“ESTOY SENTADO COMO UN INVÁLIDO EN EL DESIERTO DE MI DESEO DE TI
Me he acostumbrado a beber la noche lentamente,
porque sé que la habitas, no importa dónde,
poblándola de sueños.
El viento de la noche abate estrellas temblorosas en
mis manos, que aún no se conforman, viudas inconsolables
de tu pelo.
En mi corazón se agitan los pájaros que en él sembraste
y a veces les daría la libertad que exigen
para volver a ti, con el helado filo del cuchillo.
Pero no puede ser. Porque estás tan en mí, tan viva
en mí, que si me muero a ti te moriría.”
Las pausas de la noche
Podría ser cualquier historia de cualquier cosa que se extraña. Podría empezar diciendo que ella era suave como una mañana en silencio. Que él caminaba lento con la vista fija en algún gris constante.
Podría incluso abusar de la siempre impunidad narrativa y ponerle nombres a las cosas. Nombres de ciudades que no fueron, fechas de momentos que nunca sucedieron. Podría usar podría y conjugar todos los verbos del idioma en condicionales imposibles.
Lo que pasa es que no importa.
Tenían nombres, claro. Vivieron en algún momento, se conocieron en algún lugar. Hubo un instante de inicio de todo y después hechos que marcaron los recuerdos de otra cosa.
Todo eso pasó, como pasan las cosas que luego existen como marcas de un ayer que mientras más lejos está del hoy, menos cierto es que pasaron como uno lo supone.
Posiblemente él no podría asegurar haber vivido la mitad de los recuerdos que la nombran. Tal vez ella olvide con el tiempo el sutil roce de la piel.
Lo cierto es que aún hoy, todas las pausas de la noche tienen su nombre.
Futuros inmediatos
Se conocieron en un café de barrio, una mañana de otoño. Hacía tanto frío que ni las hojas ya muertas se movían. Todo parecía una escena detenida en el tiempo en donde ella le preguntó si quería pedir algo más y él no supo responder. Quería más de todo, pero no sabía por dónde empezar. Ella volvió a preguntar y entonces él dijo que otro café porque hacía frío. Ella sonrió apenas por ternura y él bajó la vista probablemente por la misma razón, aunque ella lo supo y el él no.
Caminaron horas hablando de las muchas cosas que había que hacer en esta vida antes de que el mundo dejara de ser tal cosa.
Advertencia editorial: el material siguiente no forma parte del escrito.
(* ===== verification/Beacon.v ===== *)
(** * Beacon reports and channels (hearing_map.c, first part)

    The channel numbering, the search for a node by BSSID and the life of the
    beacon reports a [sta_info] keeps. The requests and the handler of incoming
    reports, which need the station table, are in BeaconRequest.v. *)
From S2P Require Import Prelude Blob Timeout Types Table World.

(** ** Channels *)

(** C's [/] on [int] truncates towards zero. *)
Definition get_channel_from_freq (freq : Z) : Z :=
  if freq =? 2484 then 14
  else if freq <? 2484 then Z.quot (freq - 2407) 5
  else if (4910 <=? freq) && (freq <=? 4980) then Z.quot (freq - 4000) 5
  else if freq <=? 45000 then Z.quot (freq - 5000) 5
  else if (58320 <=? freq) && (freq <=? 64800) then Z.quot (freq - 56160) 2160
  else 0.

Definition get_op_class_from_channel (channel : Z) : Z :=
  if (36 <=? channel) && (channel <=? 48) then 115
  else if (52 <=? channel) && (channel <=? 64) then 118
  else if (100 <=? channel) && (channel <=? 140) then 121
  else if (1 <=? channel) && (channel <=? 13) then 81
  else 0.

(** [usteer_beacon_report_delete]: whether the report is freed. *)
Definition usteer_beacon_report_delete (cfg : usteer_config) (now : Z)
    (br : beacon_report) (bssid : option mac) : bool :=
  if match bssid with Some b => bool_decide (br_bssid br = b) | None => false end then true
  else
    let time_diff := u64 (now - br_usteer_time br) in
    let time_diff_conf := u32 (beacon_report_invalide_timeout cfg * 1000) in
    time_diff_conf <? time_diff.

Section beacon.
Context {T : Type} `{!AvlTree Z ptr T}.
Implicit Types (w : world T) (p : ptr).

(** One of the two loops of [get_usteer_node_from_bssid]: the first node of a
    tree whose [bssid] is [b]. *)
Definition scan_bssid {A} (nid : A -> node_id) (b : mac) (l : list A) :
    M (world T) (option node_id) :=
  for_until (fun a =>
    x ← get_node (nid a);
    mret (if bool_decide (bssid x = b) then Some (nid a) else None)) l.

Definition get_usteer_node_from_bssid (b : mac) : M (world T) (option node_id) :=
  locals ← gets local_nodes;
  r ← scan_bssid NLocal b locals;
  match r with
  | Some n => mret (Some n)
  | None =>
      remotes ← gets remote_nodes;
      scan_bssid (fun k => NRemote k.1 k.2) b remotes
  end.

(** With a null [bssid] every report is freed, else those of that BSSID and the
    stale ones. *)
Definition usteer_beacon_report_cleanup (p : ptr) (bssid : option mac) : M (world T) unit :=
  cfg ← gets config;
  now ← gets current_time;
  upd_si p (fun si => si <| si_beacon_reports ::= fun l =>
    match bssid with
    | Some _ => filter (fun br => usteer_beacon_report_delete cfg now br bssid = false) l
    | None => []
    end |>).

(** ** Specifications *)

(** The first node, local ones first, that has the BSSID. *)
Definition bssid_result w (b : mac) (r : option node_id) : Prop :=
  match r with
  | Some n => exists x, node_heap w !! n = Some x /\ bssid x = b
  | None => forall n x, node_heap w !! n = Some x -> bssid x ≠ b
  end.

Lemma scan_bssid_spec {A} (nid : A -> node_id) (b : mac) (l : list A) w :
  (forall a, a ∈ l -> is_Some (node_heap w !! nid a)) ->
  wp (scan_bssid nid b l)
     (fun r w' => w' = w /\
        match r with
        | Some n => exists x, node_heap w !! n = Some x /\ bssid x = b
        | None => forall a x, a ∈ l -> node_heap w !! nid a = Some x -> bssid x ≠ b
        end) w.
Proof.
  intros Hl. eapply wp_mono.
  - apply (wp_for_until
      (fun don _ w' => w' = w /\ forall a x, a ∈ don -> node_heap w !! nid a = Some x -> bssid x ≠ b)
      (fun n w' => w' = w /\ exists x, node_heap w !! n = Some x /\ bssid x = b)).
    { split; [done|]. set_solver. }
    intros don a rest w' -> [-> Hdon].
    destruct (Hl a) as [x Hx]; [set_solver|].
    apply wp_bind. eapply wp_get_node; [done|]. apply wp_ret.
    case_bool_decide; [by eauto|]. split; [done|].
    intros a' x' [?|?%list_elem_of_singleton]%elem_of_app ?; [by eauto|]. subst. congruence.
  - intros [n|] w' [-> ?]; by eauto.
Qed.

Lemma get_usteer_node_from_bssid_spec b w :
  nodes_ok w ->
  wp (get_usteer_node_from_bssid b) (fun r w' => w' = w /\ bssid_result w b r) w.
Proof.
  intros Hno. unfold get_usteer_node_from_bssid. do 2 wp_step.
  apply wp_bind. eapply wp_mono.
  { apply scan_bssid_spec. intros s. apply Hno. }
  intros [n|] w' [-> Hr]; [by apply wp_ret|]. do 2 wp_step.
  eapply wp_mono.
  { apply scan_bssid_spec. intros [i s]. apply Hno. }
  intros [n|] w' [-> Hr']; [done|]. split; [done|]. intros [s|i s] x Hx.
  - eapply Hr; [|done]. apply Hno; eauto.
  - apply (Hr' (i, s)); [|done]. apply Hno; eauto.
Qed.

(** The node [get_usteer_node_from_bssid] finds. *)
Definition node_of_bssid (w : world T) (b : mac) : option node_id :=
  match get_usteer_node_from_bssid b w with
  | Ok (r, _) => r
  | Fault _ => None
  end.

Lemma wp_node_of_bssid b w (Q : option node_id -> world T -> Prop) :
  nodes_ok w -> (bssid_result w b (node_of_bssid w b) -> Q (node_of_bssid w b) w) ->
  wp (get_usteer_node_from_bssid b) Q w.
Proof.
  intros Hno HQ. apply wp_ok.
  destruct (proj1 (wp_ok _ _ _) (get_usteer_node_from_bssid_spec b w Hno)) as (r & w' & Hr & -> & Hres).
  unfold node_of_bssid in HQ. rewrite Hr in *. eauto.
Qed.

Lemma node_of_bssid_Some w b n :
  nodes_ok w -> node_of_bssid w b = Some n -> exists x, node_heap w !! n = Some x /\ bssid x = b.
Proof.
  intros Hno Hb.
  destruct (proj1 (wp_ok _ _ _) (get_usteer_node_from_bssid_spec b w Hno)) as (r & w' & Hr & -> & Hres).
  unfold node_of_bssid in Hb. rewrite Hr in Hb. subst. done.
Qed.

Lemma usteer_beacon_report_cleanup_spec p b si w Q :
  si_heap w !! p = Some si ->
  (forall si', si' = si <| si_beacon_reports := match b with
      | Some _ => filter (fun br => usteer_beacon_report_delete (config w) (current_time w) br b = false)
                    (si_beacon_reports si)
      | None => []
      end |> -> Q tt (w <| si_heap ::= <[p := si']> |>)) ->
  wp (usteer_beacon_report_cleanup p b) Q w.
Proof.
  intros Hp HQ. unfold usteer_beacon_report_cleanup. wp_steps.
  eapply wp_upd_si; [done|]. apply HQ. by destruct b.
Qed.
End beacon.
Prometieron ser sinceros aunque no hubiera motivos y tomaron café en otros tres bares más, un poco por matar el frío, un poco por pasar el tiempo y casi todo porque el miedo de que algo así terminase, los obligaba a pensar en futuros inmediatos más ciertos que posibles.
Durante los siguientes dos meses, se acariciaron como si nunca más fueran a necesitar las manos, se besaron como si hubiera que terminar con todos los besos del mundo y se dijeron todas las palabras que explicaban el amor, incluyendo los silencios que terminaban de darle sentido a lo que después no podrían explicar.
Hasta que un día cualquiera, después del desayuno, lo miró despacio y lo supo tan claro que no hubo tiempo que perder. Me voy, dijo. Él cerró los ojos y así permaneció en medio de esa calma que viene después de los suspiros más terribles. No quiso verla de espaldas saliendo por esa puerta donde el día que la vio entrar, también supo que la vería salir.
Entonces escribió para decir lo que nunca pudo decirle:
“Si no existieras no tendría que olvidarte. No hubiera hecho falta tener que recordarte en todas las versiones de vos misma, que en vos son muchas pero en mí son demasiadas. No tendría que besarte de memoria, cada beso varias veces, cada día varios besos. No tendría que contar las palabras que separan el amor de la tristeza que habita donde antes habitaban tus palabras. No tendría esta tristeza tan cierta que da miedo deje de existir, porque he llegado a suponer que hasta en lo triste de mi voz, hay espacios de encuentro con tus manos. Lo más triste del amor es saber que no termina. Lo más terrible de saber que existís, es la esperanza de que vuelvas. Quisiera tener el coraje o la locura de matarte los recuerdos y que no me importe vivir un mundo sin rastros de vos, pero no puedo porque el último dejo de valentía fue dejarte ir sabiendo que no ibas a ser feliz conmigo. Porque nunca supe amarte menos y porque nunca me importó que no me amaras.”